Christopher Reimer via Python-list wrote: > Greetings, > > I have Python 3.6 script on Windows to scrape comment history from a > website. It's currently set up this way: > > Requestor (threads) -> list -> Parser (threads) -> queue -> CVSWriter > (single thread) > > It takes 15 minutes to process ~11,000 comments. > > When I replaced the list with a queue between the Requestor and Parser > to speed up things, BeautifulSoup stopped working. > > When I changed BeautifulSoup(contents, "lxml") to > BeautifulSoup(contents), I get the UserWarning that no parser wasn't > explicitly set and a reference to line 80 in threading.py (which puts it > in the RLock factory function). > > When I switched back to using list between the Requestor and Parser, the > Parser worked again. > > BeautifulSoup doesn't work with a threaded input queue? The documentation https://www.crummy.com/software/BeautifulSoup/bs4/doc/#making-the-soup says you can make the BeautifulSoup object from a string or file. Can you give a few more details where the queue comes into play? A small code sample would be ideal... -- https://mail.python.org/mailman/listinfo/python-list
Re: BeautifulSoup doesn't work with a threaded input queue?

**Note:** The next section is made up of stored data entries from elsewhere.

(* ===== verification/HostedCalls.v ===== *)
(** * Conversations of a hosted Space (crates/elo-core/src/public_space/calls.rs,
    public_space/notes.rs, notes.rs)

    The heads of the chats that may use the Space, each replaced only by a proved successor, and
    the one private Notes chat a profile may register. *)

From S2P Require Import Prelude Sums Platform Ids Record Chat Identity AuthorityData AuthorityWitness Authority AuthorityProof CallWire WakeWire Attachments HostedRoles Revocations HostedState HostedAccess.

(** notes.rs *)
Definition MAX_PROOF : N := 512 * 1024.

Section HostedCalls.
Context `{P : Platform} {SA : AuthoritySerde} {W : WitnessSerde} {U : UrlBase64}
  {HP : HostedPlatform} {HS : HostedSerde}.

(** ** Chat heads *)

Definition head_key (sp : SpaceId) (st : StreamId) : string := display sp +:+ ":" +:+ display st.
Definition head_credentials (c : StreamConfig) : list RecordId :=
  mjoin (m_credential_ids <$> sc_members c).
Definition stale_head : string := "Chat permissions have changed. Sync before trying again.".

(** What a head may be replaced by, and who may register a first one. *)
Definition head_accepted (st : ServiceState) (c : VerifiedCredential) (key : string)
    (a : Authority) (h : RecordId) (sequence : N) : result string unit :=
  match st_call_heads st !! key with
  | Some previous =>
      _ ← fail_if (negb (proves_recovery_ancestor a (ph_recovery previous))) stale_head;
      fail_if ((ph_head previous =/= h)
               && ((sequence <=? ph_sequence previous)
                   || negb (proves_config_at a (ph_head previous) (ph_sequence previous))))
        stale_head
  | None =>
      _ ← fail_if (negb (sequence =? 1) || ((vc_id <$> controller a) =/= Some (vc_id c)))
            "This chat has no registered call permissions.";
      fail_if (4096 <=? N.of_nat (size (st_call_heads st))) "Space call permission limit reached."
  end.

(** [record_space_call_head], given the scope and the proof the body names. *)
Definition record_head (sv : Service) (st : ServiceState) (c : VerifiedCredential)
    (sp : SpaceId) (stream_ : StreamId) (proof : result string CallAuthorityProof)
    : result string (ServiceState * RecordId) :=
  _ ← fail_if ((sp === space (sv_authority sv)) && (stream_ === stream (sv_authority sv)))
        "General permissions are managed by the Space.";
  proof ← proof;
  a ← map_err (proof_verify proof sp stream_) "authority";
  h ← ok_or (head a) "Chat permissions unavailable.";
  config ← map_err (head_config a) "authority";
  _ ← head_accepted st c (head_key sp stream_) a h (sc_sequence config);
  let published := {| ph_head := h; ph_sequence := sc_sequence config;
                      ph_recovery := recovery_id a; ph_credentials := head_credentials config |} in
  mret (with_call_heads st (<[head_key sp stream_ := published]> (st_call_heads st)), h).
Definition may_publish_head (sv : Service) (st : ServiceState) (c : VerifiedCredential)
    : result string unit :=
  fail_if ((general_member (sv_authority sv) (vc_id c) =/= Some (vc_identity c))
           || negb (has_applicant st (vc_identity c) ["approved"]))
    "This device cannot publish chat permissions.".
Definition body_scope (body : value) : result string (SpaceId * StreamId) :=
  text ← HostedRoles.field body "space";
  sp ← parse_id text;
  text ← HostedRoles.field body "stream";
  st ← ok_or (parse_hex 16 text) "identifier";
  mret (sp, st).
Definition body_proof (body : value) : result string CallAuthorityProof :=
  ok_or (from_value (T := CallAuthorityProof) (value_index body "proof")) "json".
Definition record_space_call_head (sv : Service) (st : ServiceState) (c : VerifiedCredential)
    (body : value) : result string (ServiceState * RecordId) :=
  _ ← may_publish_head sv st c;
  '(sp, stream_) ← body_scope body;
  record_head sv st c sp stream_ (body_proof body).

(** notes.rs [stream] *)
Definition notes_stream (hosting : SpaceId) (general : StreamId) (who : IdentityId) : StreamId :=
  stake 16 (sha256 (("elo.now/notes/v1" +:+ nul) +:+ hosting +:+ general +:+ who)).
Definition own_notes_stream (a : Authority) (who : IdentityId) : StreamId :=
  notes_stream (space a) (stream a) who.

Definition publish_space_call_head {D : Disk} (st : ServiceState) (c : VerifiedCredential)
    (body : value) : M (ServiceState * Reply) :=
  sv ← self;
  _ ← lift (fail_if (value_eq_str (value_index body "stream")
                       (display (own_notes_stream (sv_authority sv) (vc_identity c))))
              "Notes permissions require the Notes registry.");
  '(st, h) ← lift (record_space_call_head sv st c body);
  _ ← save_service_state st;
  mret (st, RpHead (Some h)).

Definition current_head (sv : Service) (st : ServiceState) (sp : SpaceId) (stream_ : StreamId)
    : result string (RecordId * list RecordId) :=
  if (space (sv_authority sv) === sp) && (stream (sv_authority sv) === stream_) then
    h ← ok_or (head (sv_authority sv)) "Chat permissions unavailable.";
    config ← map_err (head_config (sv_authority sv)) "authority";
    mret (h, head_credentials config)
  else
    published ← ok_or (st_call_heads st !! head_key sp stream_)
                  "Chat permissions need to be refreshed.";
    mret (ph_head published, ph_credentials published).
Definition check_space_chat_head (sv : Service) (st : ServiceState) (c : VerifiedCredential)
    (body : value) (time : N) : result string (RecordId * N) :=
  _ ← fail_if (is_erased st (vc_identity c)) "This account was deleted from this service.";
  _ ← map_err (require_member (sv_authority sv) (vc_id c)) "authority";
  admitted ← has_access sv c;
  _ ← fail_if (negb admitted) "This device is no longer admitted to the Space.";
  '(sp, stream_) ← body_scope body;
  text ← HostedRoles.field body "head";
  expected ← parse_id text;
  '(h, credentials) ← current_head sv st sp stream_;
  _ ← fail_if ((h =/= expected) || negb (contains credentials (vc_id c)))
        "Chat permissions need to be refreshed.";
  current ← space_access_devices sv;
  _ ← fail_if (existsb (λ id, negb (contains current id)) credentials)
        "Chat devices have changed. The chat owner needs to update access.";
  mret (h, time).

(** ** Notes *)

(** Every configuration holds its owner alone. *)
Definition notes_config_ok (a : Authority) (who : IdentityId) (encoded : string)
    : result string unit :=
  r ← decode_record encoded;
  c ← map_err (config a (record_id r)) "authority";
  fail_if ((sc_chat_kind c =/= Some KDirect)
           || negb (nlen (sc_members c) =? 1)
           || negb (forallb (λ m, (m_identity_id m === who) && (m_identity_type m === "HUMAN"))
                      (sc_members c))) "Notes cannot contain other people.".
Definition verify_notes_scope (proof : CallAuthorityProof) (general : Authority)
    (who : IdentityId) : result string Authority :=
  _ ← fail_if (negb (pf_v proof =? 1)
               || bool_decide (is_Some (pf_checkpoint proof))
               || (256 <? nlen (pf_configs proof))
               || (MAX_PROOF <? slen (to_vec proof))) "Invalid Notes authority.";
  g ← decode_record (pf_genesis proof);
  body ← map_err (decode (T := SpaceGenesis) g) "record";
  _ ← fail_if (negb (sg_v body =? 3)
               || negb (nlen (sg_owners body) =? 1)
               || negb (forallb (λ o, ow_identity_id o === who) (sg_owners body)))
        "Notes must belong only to this profile.";
  a ← map_err (proof_verify proof (record_id g) (own_notes_stream general who)) "authority";
  _ ← try_fold (λ _ encoded, notes_config_ok a who encoded) tt (pf_configs proof);
  mret a.
Definition verify_notes (proof : CallAuthorityProof) (general : Authority) (who : IdentityId)
    : result string Authority :=
  a ← verify_notes_scope proof general who;
  h ← map_err (head_config general) "authority";
  member ← ok_or (find_first (λ m, m_identity_id m === who) (sc_members h))
             "This profile is no longer in the Space.";
  config ← map_err (head_config a) "authority";
  first ← ok_or (hd_error (sc_members config)) "members";
  _ ← fail_if (existsb (λ id, negb (contains (m_credential_ids member) id))
                 (m_credential_ids first))
        "Notes devices have changed. Open Notes on its original device to update access.";
  mret a.

(** How a new proof relates to the registered one: [None] keeps the registered proof. *)
Definition notes_update (general : Authority) (who : IdentityId) (next : Authority)
    (stored : option CallAuthorityProof) (expected : value) (registered : N)
    : result string bool :=
  match stored with
  | Some previous =>
      g ← decode_record (pf_genesis previous);
      prior ← map_err (proof_verify previous (record_id g) (own_notes_stream general who))
                "authority";
      if (space next =/= space prior) || (head next === head prior) then Ok false
      else
        h ← ok_or (head prior) "Missing Notes head.";
        config ← map_err (head_config prior) "authority";
        _ ← fail_if (negb (value_eq_id expected (head prior))
                     || negb (proves_config_at next h (sc_sequence config))
                     || negb (proves_recovery_ancestor next (recovery_id prior)))
              "Notes have changed. Refresh and try again.";
        Ok true
  | None =>
      config ← map_err (head_config next) "authority";
      _ ← fail_if (match expected with VNull => false | _ => true end
                   || negb (sc_sequence config =? 1)
                   || (1000 <=? registered)) "Notes cannot be registered.";
      Ok true
  end.
Definition present_proof (body : value) : option value :=
  v ← value_get body "proof"; match v with VNull => None | _ => Some v end.

Definition notes_command {D : Disk} (st : ServiceState) (c : VerifiedCredential) (body : value)
    : M (ServiceState * Reply) :=
  sv ← self;
  let general := sv_authority sv in
  let who := vc_identity c in
  let refresh := "General permissions have changed. Refresh and try again." in
  _ ← lift (fail_if (negb (value_eq_id (value_index body "general_head") (head general))
                     || is_revoked st (vc_id c) || is_erased st who) refresh);
  member ← lift (map_err (require_member general (vc_id c)) "authority");
  _ ← lift (fail_if (member =/= who) refresh);
  match present_proof body with
  | None => mret (st, RpNotes (st_notes st !! who) (head general))
  | Some v =>
      _ ← lift (fail_if (MAX_PROOF <? slen (value_to_vec v)) "Notes authority is too large.");
      proof ← lift (ok_or (from_value (T := CallAuthorityProof) v) "json");
      next ← lift (verify_notes proof general who);
      _ ← lift (fail_if ((vc_id <$> controller next) =/= Some (vc_id c))
                  "Only the Notes controller can update its devices.");
      let stored := st_notes st !! who in
      changed ← lift (notes_update general who next stored (value_index body "expected_head")
                        (N.of_nat (size (st_notes st))));
      if negb changed then mret (st, RpNotes stored (head general))
      else
        '(st, _) ← lift (_ ← may_publish_head sv st c;
                         record_head sv st c (space next) (stream next) (Ok proof));
        let st := with_notes st (<[who := proof]> (st_notes st)) in
        _ ← save_service_state st;
        mret (st, RpNotes (Some proof) (head general))
  end.

End HostedCalls.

On 8/27/2017 11:54 AM, Peter Otten wrote: The documentation https://www.crummy.com/software/BeautifulSoup/bs4/doc/#making-the-soup says you can make the BeautifulSoup object from a string or file. Can you give a few more details where the queue comes into play? A small code sample would be ideal. A worker thread uses a request object to get the page and puts it into queue as page.content (HTML). Another worker thread gets the page.content from the queue to apply BeautifulSoup and nothing happens. soup = BeautifulSoup(page_content, 'lxml') print(soup) No output whatsoever. If I remove 'lxml', I get the UserWarning that no parser wasn't explicitly set and get the reference to threading.py at line 80. I verified that page.content that goes into and out of the queue is the same page.content that goes into and out of a list. I read somewhere that BeautifulSoup may not be thread-safe. I've never had a problem with threads storing the output into a queue. Using a queue (random order) instead of a list (sequential order) to feed pages for the input is making it wonky. Chris R. -- https://mail.python.org/mailman/listinfo/python-list
Re: BeautifulSoup doesn't work with a threaded input queue?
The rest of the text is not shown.